Australian rules footballer

Harvey "Duff" Kelly (24 March 1883 – 30 July 1944) was an Australian rules footballer who played for South Melbourne and Carlton in the Victorian Football League (VFL).

Western Australian Harvey Kelly played most of his games at centre half forward and was noted for his long, accurate drop and place kicks. He started out at South Melbourne in 1902 but after just one season returned home and joined East Fremantle. A member of East's 1904 premiership team, he crossed to rivals South Fremantle in 1905. His brothers Ernie and Otto, who both had VFL careers, played beside him at South Fremantle.

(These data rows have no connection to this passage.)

(** [fast_add] on two arrays whose significant entries are not negative,
    when the product of two of them is not under the threshold: it
    returns, and its result is sound. *)
Lemma fast_add_total_ge (m0 : R) (dm0 : Z) (int0 : list R) (m1 : R) (dm1 : Z)
    (int1 : list R) (i0 j0 : Z) (a b : R) :
  (1 ≤ dm0 ≤ Z.of_nat (length int0))%Z →
  (∀ v, v ∈ take (Z.to_nat dm0) int0 → Exact.ltb v 0 = false) →
  (1 ≤ dm1 ≤ Z.of_nat (length int1))%Z →
  (∀ v, v ∈ take (Z.to_nat dm1) int1 → Exact.ltb v 0 = false) →
  (0 ≤ i0 < dm0)%Z → (0 ≤ j0 < dm1)%Z →
  int0 !! Z.to_nat i0 = Some a →
  int1 !! Z.to_nat j0 = Some b →
  f_prune <= a * b →
  ∃ d ints,
    fast_add m0 dm0 int0 m1 dm1 int1 f_prune = Ok (m0 + m1, d, ints) ∧
    (1 ≤ d ≤ Z.of_nat (length ints))%Z ∧
    (∀ v, v ∈ take (Z.to_nat d) ints → Exact.ltb v 0 = false) ∧
    np_max (take (Z.to_nat d) ints) = Ok 1.
Proof.
  intros Hdm0 Hpos0 Hdm1 Hpos1 Hi0 Hj0 Ha Hb Hab.
  set (z := replicate (Z.to_nat (dm0 + dm1 - 1)) 0 : list R).
  assert (Hz : np_zeros (dm0 + dm1 - 1) = Ok z).
  { unfold np_zeros. destruct (Z.ltb_spec (dm0 + dm1 - 1) 0); [lia|reflexivity]. }
  destruct (convolve_total dm0 dm1 int0 int1 z i0 j0 a b)
    as (ni & Hni & Hl & Hnn & (w & Hw & Hwab)); try assumption.
  - unfold z. rewrite length_replicate. lia.
  - intros k v Hv. unfold z in Hv. apply lookup_replicate in Hv as [-> _]. lra.
  - assert (Hlz : length z = Z.to_nat (dm0 + dm1 - 1))
      by (unfold z; apply length_replicate).
    assert (HP : 0 < f_prune) by (simpl; lra).
    destruct ni as [|n0 ni'] eqn:Hnieq; [simpl in Hl; lia|]. rewrite <- Hnieq in *.
    assert (Hmx : ∃ mx, np_max ni = Ok mx) by (rewrite Hnieq; eexists; reflexivity).
    destruct Hmx as [mx Hmx].
    destruct (prune_loop_stops ni f_prune _ w Hw) with
      (fuel := (2 * length ni + 2)%nat) (d := (dm0 + (dm1 - 1))%Z) as [d Hd].
    + lra.
    + pose proof (lookup_lt_Some _ _ _ Hw). lia.
    + lia.
    + assert (Hrun : fast_add m0 dm0 int0 m1 dm1 int1 f_prune
                     = Ok (m0 + m1, d, (fun v => f_div v mx) <$> ni)).
      { unfold fast_add. rewrite Hz. cbn [res_bind]. rewrite Hni. cbn [res_bind].
        rewrite Hmx. cbn [res_bind]. rewrite Hd. reflexivity. }
      exists d, ((fun v => f_div v mx) <$> ni).
      split; [exact Hrun|].
      split; [apply (fast_add_peak_count _ _ _ _ _ _ _ _ _ _ Hrun)|].
      split; [|apply (fast_add_normalized _ _ _ _ _ _ _ _ _ Hrun)].
      intros v Hv. apply elem_of_take in Hv as (k & Hk & _).
      rewrite list_lookup_fmap in Hk.
      destruct (ni !! k) as [u|] eqn:Hu; [|discriminate]. injection Hk as <-.
      apply ltb_ge. change (0 <= u / mx).
      apply np_max_spec in Hmx as [_ Hup].
      assert (f_prune <= mx).
      { apply Rle_trans with w; [lra|]. apply Hup. eapply list_elem_of_lookup_2, Hw. }
      pose proof (Hnn _ _ Hu) as Hu0.
      unfold Rdiv. apply Rmult_le_pos; [exact Hu0|].
      apply Rlt_le, Rinv_0_lt_compat. lra.
Qed.

End SoundEnvelopes.

Lemma Dict_get_total {V} (d : Dict.t V) (k : string) :
  k ∈ Dict.keys d → ∃ v, Dict.get d k = Ok v.
Proof.
  unfold Dict.keys. induction d as [|[k' v'] d IH]; simpl; intros Hk.
  - apply elem_of_nil in Hk. contradiction.
  - destruct (String.eqb_spec k k') as [->|Hne]; [eexists; reflexivity|].
    apply elem_of_cons in Hk as [?|Hk]; [contradiction|]. apply IH, Hk.
Qed.

Section SoundStore.

Local Open Scope R_scope.

Abbreviation IDR := (IsotopeDistribution R).

Lemma sound_prefix (h h' : heap R) (e : IDR) :
  sound h e → h `prefix_of` h' → sound h' e.
Proof.
  intros (a & Ha & Hrest) Hpre. exists a. split; [|exact Hrest].
  eapply prefix_lookup_Some; eassumption.
Qed.
(** C10: [uuid_generate_v1mc] writes both bytes of the clock sequence:
    its fourteen bits are the low fourteen bits of one of the three
    outputs of [arc4random] drawn by the call (the first argument of the
    [sprintf], whichever the build evaluates first), under the variant
    bits 10; they are the same whatever the host provider returned. *)
Theorem generate_v1mc_clock_seq (w : world) (u : pg_uuid_t) :
  fst (uuid_generate_v1mc w) = Ok u ->
  let r := nth 0 (call_args w 3) 0 in
  In r [draw w 0; draw w 1; draw w 2]
  /\ nth 8 u 0 = 0x80 + (r / 256) mod 64
  /\ nth 9 u 0 = r mod 256
  /\ uuid_clock_seq u = Z.land r 0x3FFF
  /\ uuid_variant u = 2
  /\ forall (w' : world) (u' : pg_uuid_t),
       arc4_stream w' = arc4_stream w ->
       arc4_count w' = arc4_count w ->
       arg_order w' = arg_order w ->
       fst (uuid_generate_v1mc w') = Ok u' ->
       nth 8 u' 0 = nth 8 u 0 /\ nth 9 u' 0 = nth 9 u 0.
Proof.
  assert (K : forall w0 u0,
             fst (uuid_generate_v1mc w0) = Ok u0 ->
             nth 8 u0 0 = 0x80 + (arg w0 3 0 / 256) mod 64
             /\ nth 9 u0 0 = arg w0 3 0 mod 256).
  { intros w0 u0 Hu. apply uuid_generate_v1mc_ok in Hu.
    destruct Hu as (_ & _ & s & h & _ & Hh & ->).
    apply uuid_head_length in Hh. destruct Hh as [Lh _].
    rewrite (nth_head_8 _ _ 0), (nth_head_8 _ _ 1) by exact Lh.
    cbn [bytes_be app nth].
    split; Z.to_euclidean_division_equations; lia. }
  intros Hu r. change r with (arg w 3 0).
  destruct (K w u Hu) as [K8 K9].
  split; [apply (arg_in_draws w 3 0); lia|].
  split; [exact K8|]. split; [exact K9|]. split; [|split].
  - unfold uuid_clock_seq. rewrite K8, K9.
    change 0x3FFF with (Z.ones 14). rewrite Z.land_ones by lia.
    change (2 ^ 14) with 16384.
    Z.to_euclidean_division_equations. lia.
  - unfold uuid_variant. rewrite K8, Z.shiftr_div_pow2 by lia.
    change (2 ^ 6) with 64. Z.to_euclidean_division_equations. lia.
  - intros w' u' Hs Hc Ho Hu'. destruct (K w' u' Hu') as [K8' K9'].
    assert (E : arg w' 3 0 = arg w 3 0).
    { unfold arg, call_args, draw. now rewrite Hs, Hc, Ho. }
    rewrite K8, K9, K8', K9', E. split; reflexivity.
Qed.
(** [A[:, :, :, c] += V] for [V] of rank 3, under the same rule. *)
Definition iadd_last_axis_item (A : ndarray) (c : nat) (V : ndarray) : result ndarray :=
  match shape A, shape V with
  | [n0; n1; n2; n3], [v0; v1; v2] =>
      if c <? n3 then
        if negb (can_cast (result_type (dtype A) (dtype V)) (dtype A))
        then Raise UFuncTypeError
        else if fits v0 n0 && fits v1 n1 && fits v2 n2 then
          Ok (mk4 (dtype A) n0 n1 n2 n3
                (fun i j k c' =>
                   if c' =? c
                   then get4 A i j k c' + get3 V (bidx v0 i) (bidx v1 j) (bidx v2 k)
                   else get4 A i j k c'))
        else Raise (ValueError "operands could not be broadcast together")
      else Raise IndexError
  | _, _ => Raise (ValueError "operands could not be broadcast together")
  end.

(** The cells [A[b, :, :, c]] of a window in row-major order. *)
Definition cells (A : ndarray) (b c : nat) : list Qc :=
  match shape A with
  | [_; h; w; _] => flat_map (fun i => map (fun j => get4 A b i j c) (seq 0 w)) (seq 0 h)
  | _ => []
  end.

Definition Qcltb (x y : Qc) : bool := negb (Qle_bool y x).

Definition max_list (x : Qc) (l : list Qc) : Qc :=
  fold_left (fun m y => if Qcltb m y then y else m) l x.

(** Index of the first maximal element: the running best is replaced only by
    a strictly larger element. *)
Fixpoint argmax_from (best_i : nat) (best : Qc) (i : nat) (l : list Qc) : nat :=
  match l with
  | [] => best_i
  | y :: l' =>
      if Qcltb best y then argmax_from i y (S i) l'
      else argmax_from best_i best (S i) l'
  end.

Definition argmax (l : list Qc) : nat :=
  match l with
  | [] => 0%nat
  | x :: l' => argmax_from 0 x 1 l'
  end.

(** [np.max(A, axis=(1, 2))], of rank 2. *)
Definition np_max_12 (A : ndarray) : result ndarray :=
  match shape A with
  | [n0; n1; n2; n3] =>
      if (n1 * n2 =? 0)%nat
      then Raise (ValueError "zero-size array to reduction operation maximum")
      else Ok (mk2 (dtype A) n0 n3 (fun b c =>
                 match cells A b c with
                 | [] => 0
                 | x :: l => max_list x l
                 end))
  | _ => Raise (ValueError "axis out of bounds")
  end.
Lemma compute_divisor_witness :
  compute fuel64 48 6 = Returns 6 /\ compute fuel64 6 48 = Returns 6.
Proof.
  apply (compute_divisor fuel64 48 6);
    first [apply uint64_small; lia | apply le_n | discriminate | reflexivity].
Defined.

Lemma compute_bounds_witness :
  exists r, compute fuel64 0 5 = Returns r /\
            1 <= r /\ (0 <> 0 -> r <= 0) /\ (5 <> 0 -> r <= 5).
Proof.
  apply (compute_bounds fuel64 0 5);
    first [apply uint64_small; lia | apply le_n | intros [_ E]; discriminate E].
Defined.

Lemma handler_validation_order_witness :
  handler (local_client fuel64) (route "-1" "4x") =
    {| response := {| code := 400;
                      obj := [("error", VString "Invalid parameter A")] |};
       calls := [] |}.
Proof.
  apply (handler_validation_order (local_client fuel64) (route "-1" "4x")).
  left. reflexivity.
Defined.

Lemma handler_value_only_witness :
  handler (local_client fuel64) (route "0294" "462") =
  handler (local_client fuel64) (route "294" "00462").
Proof.
  apply (handler_value_only (local_client fuel64)
           (route "0294" "462") (route "294" "00462"));
    reflexivity.
Defined.

Lemma gateway_end_to_end_witness :
  handler (local_client fuel64) (route "294" "462") =
    {| response := {| code := 200;
                      obj := [("result", VString (fmt.Sprint (Z.gcd 294 462)))] |};
       calls := [ {| A := 294; B := 462 |} ] |}.
Proof.
  apply (gateway_end_to_end fuel64 (route "294" "462"));
    first [reflexivity | apply le_n].
Defined.

Lemma gateway_result_feedback_witness :
  exists r : string,
    obj (response (handler (local_client fuel64) (route "294" "462")))
      = [("result", VString r)] /\
    Decimal.is_uint64_literal r = true /\
    response (handler (local_client fuel64) (route r r)) =
      response (handler (local_client fuel64) (route "294" "462")).
Proof.
  apply (gateway_result_feedback fuel64 (route "294" "462"));
    first [reflexivity | apply le_n].
Defined.

Lemma Sprint_canonical_witness :
  (1 <= String.length (fmt.Sprint 42) <= 20)%nat.
Proof.
  apply (Sprint_canonical 42). apply uint64_small. lia.
Defined.

Lemma Sprint_injective_witness : 42 = 42.
Proof.
  apply (Sprint_injective 42 42);
    first [apply uint64_small; lia | reflexivity].
Defined.

End ExtraWitnesses.
(** * FastAPI Async Demo: a shallow embedding of [app/utils.py],
    [app/database.py] and [app/main.py]

  The Python modules are embedded as Rocq modules of the same names,
  after the parts of the libraries they call ([json], [httpx], [asyncio],
  the SQLAlchemy session, FastAPI's request handling).  Integers are
  unbounded ([Z]), strings are [string], floats are the binary64 floats of
  [PrimFloat].  Code that can raise returns a [result]; code that works on
  a database session passes the session state along. *)

From Stdlib Require Import ZArith Lia PrimFloat Ascii.
From stdpp Require Import base option list strings pretty gmap.

Open Scope string_scope.
Open Scope list_scope.
Open Scope Z_scope.

(** ** Python runtime: results, [range], [str] *)

Module python.

(** A call either returns a value or raises. *)
Inductive result (E A : Type) : Type :=
| Return (a : A)
| Raise (e : E).
Arguments Return {E A} a.
Arguments Raise {E A} e.

Definition bind {E A B} (m : result E A) (k : A → result E B) : result E B :=
  match m with
  | Return a => k a
  | Raise e => Raise e
  end.

(** [range(n)] for an integer [n]: [0, 1, ..., n-1], empty when [n <= 0]. *)
Definition range (n : Z) : list Z := Z.of_nat <$> seq 0 (Z.to_nat n).
(** * djongo.sql2mongo: the SQL to MongoDB compiler, embedded in Rocq

    A shallow embedding of [djongo/sql2mongo/__init__.py] (the token
    accessor [SQLToken] and the statement cursor [SQLStatement]) and of
    [djongo/sql2mongo/converters.py] (the clause converters), followed by the
    properties of the specification that concern them.

    Conventions.
    - A Python exception is a value of [Error]; a computation that may raise
      returns a [result].
    - A Python [dict] with [str] keys is an association list in insertion
      order; assigning to a key that is present replaces its value in place.
    - The parse tree comes from the [sqlparse] library; its nodes are the
      inductive type [Token], with the accessors the compiler calls. *)

From stdpp Require Import base option list functions gmap strings.
From Stdlib Require Import ZArith Ascii String Lia.

Open Scope string_scope.
Open Scope Z_scope.

(** ** Exceptions and results *)

Inductive Error : Set :=
| SQLDecodeError
| AttributeError
| IndexError
| KeyError
| TypeError
| ValueError
| RecursionError.

Inductive result (A : Type) : Type :=
| Ok (a : A)
| Err (e : Error).
Arguments Ok {A} a.
Arguments Err {A} e.

#[global] Instance result_ret : MRet result := fun A a => Ok a.

#[global] Instance result_bind : MBind result := fun A B f m =>
  match m with
  | Ok a => f a
  | Err e => Err e
  end.

Definition is_ok {A : Type} (m : result A) : bool :=
  match m with Ok _ => true | Err _ => false end.

(** [for x in l: ...] over a body that may raise, threading an accumulator. *)
Fixpoint foldM {A S : Type} (f : S -> A -> result S) (l : list A) (s : S)
  : result S :=
  match l with
  | [] => Ok s
  | x :: l' => s' ← f s x; foldM f l' s'
  end.

(** [[g(x) for x in l]] over a body that may raise. *)
Fixpoint mapM {A B : Type} (f : A -> result B) (l : list A) : result (list B) :=
  match l with
  | [] => Ok []
  | x :: l' => y ← f x; ys ← mapM f l'; Ok (y :: ys)
  end.

(** ** Python values and documents *)

Inductive Value : Type :=
| VNone
| VBool (b : bool)
| VInt (z : Z)
| VStr (s : string)
| VList (l : list Value)
| VDict (d : list (string * Value)).

(** A [dict] with [str] keys. *)
Abbreviation Dict := (list (string * Value)).

(** [d[k]] as an [option]: [None] stands for [KeyError]. *)
Fixpoint dict_get {V : Type} (k : string) (d : list (string * V)) : option V :=
  match d with
  | [] => None
  | (k', v) :: d' => if String.eqb k' k then Some v else dict_get k d'
  end.

(** [d[k] = v]: the value of a present key is replaced where it stands, a new
    key goes to the end. *)
Fixpoint dict_set {V : Type} (k : string) (v : V) (d : list (string * V))
  : list (string * V) :=
  match d with
  | [] => [(k, v)]
  | (k', v') :: d' =>
      if String.eqb k' k then (k', v) :: d' else (k', v') :: dict_set k v d'
  end.

Definition dict_keys {V : Type} (d : list (string * V)) : list string :=
  map fst d.

(** [l[i]] for a list and an index that is not negative. *)
Definition list_index {A : Type} (l : list A) (i : nat) : result A :=
  match l !! i with
  | Some x => Ok x
  | None => Err IndexError
  end.

(** [l[-1]]. *)
Definition list_last {A : Type} (l : list A) : result A :=
  match last l with
  | Some x => Ok x
  | None => Err IndexError
  end.

(** ** The parse tree of [sqlparse] *)

(** The token types the compiler tests for, and the others. *)
Inductive TType : Set :=
| T_Keyword
| T_Keyword_DML
| T_Keyword_Order
| T_Name
| T_Name_Placeholder
| T_Punctuation
| T_Whitespace
| T_Newline
| T_Wildcard
| T_Number_Integer
| T_Operator
| T_Operator_Comparison
| T_Literal_String
| T_Other.

Definition TType_eqb (a b : TType) : bool :=
  match a, b with
  | T_Keyword, T_Keyword | T_Keyword_DML, T_Keyword_DML
  | T_Keyword_Order, T_Keyword_Order | T_Name, T_Name
  | T_Name_Placeholder, T_Name_Placeholder | T_Punctuation, T_Punctuation
  | T_Whitespace, T_Whitespace | T_Newline, T_Newline
  | T_Wildcard, T_Wildcard | T_Number_Integer, T_Number_Integer
  | T_Operator, T_Operator | T_Operator_Comparison, T_Operator_Comparison
  | T_Literal_String, T_Literal_String | T_Other, T_Other => true
  | _, _ => false
  end.

(** [ttype in T.Keyword]: the type or one of its subtypes. *)
Definition ttype_in_Keyword (t : TType) : bool :=
  match t with
  | T_Keyword | T_Keyword_DML | T_Keyword_Order => true
  | _ => false
  end.

(** [ttype in T.Whitespace]. *)
Definition ttype_in_Whitespace (t : TType) : bool :=
  match t with
  | T_Whitespace | T_Newline => true
  | _ => false
  end.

While in Western Australia, Kelly played two first-class cricket matches for the state, as a bowler.

Kelly went to Carlton in 1907 and participated in their premiership side that year. The following season Carlton won all of the 14 games that Kelly played in and added another premiership to their tally, with the forward kicking a goal in the Grand Final. Also in 1908 he represented Victoria at the Melbourne Carnival. He kicked a career best 28 goals in 1909 and made his third successive Grand Final, only to lose to his old club South Melbourne.

In both 1910 and 1911, Kelly played his football in Tasmania for the Lefroy Football Club. He impressed enough to represent Tasmania at the 1911 Adelaide Carnival.

He toured New Zealand in 1912, with the South Melbourne Cricket Club.

Although Carlton refused to clear him initially, he was signed up by South Melbourne as coach for the 1913 season. Under Kelly the club finished the home and away season in second position but struggled in the finals and failed to make the premiership decider. His last game in the VFL was the 1914 VFL Grand Final, which South Melbourne lost to Carlton.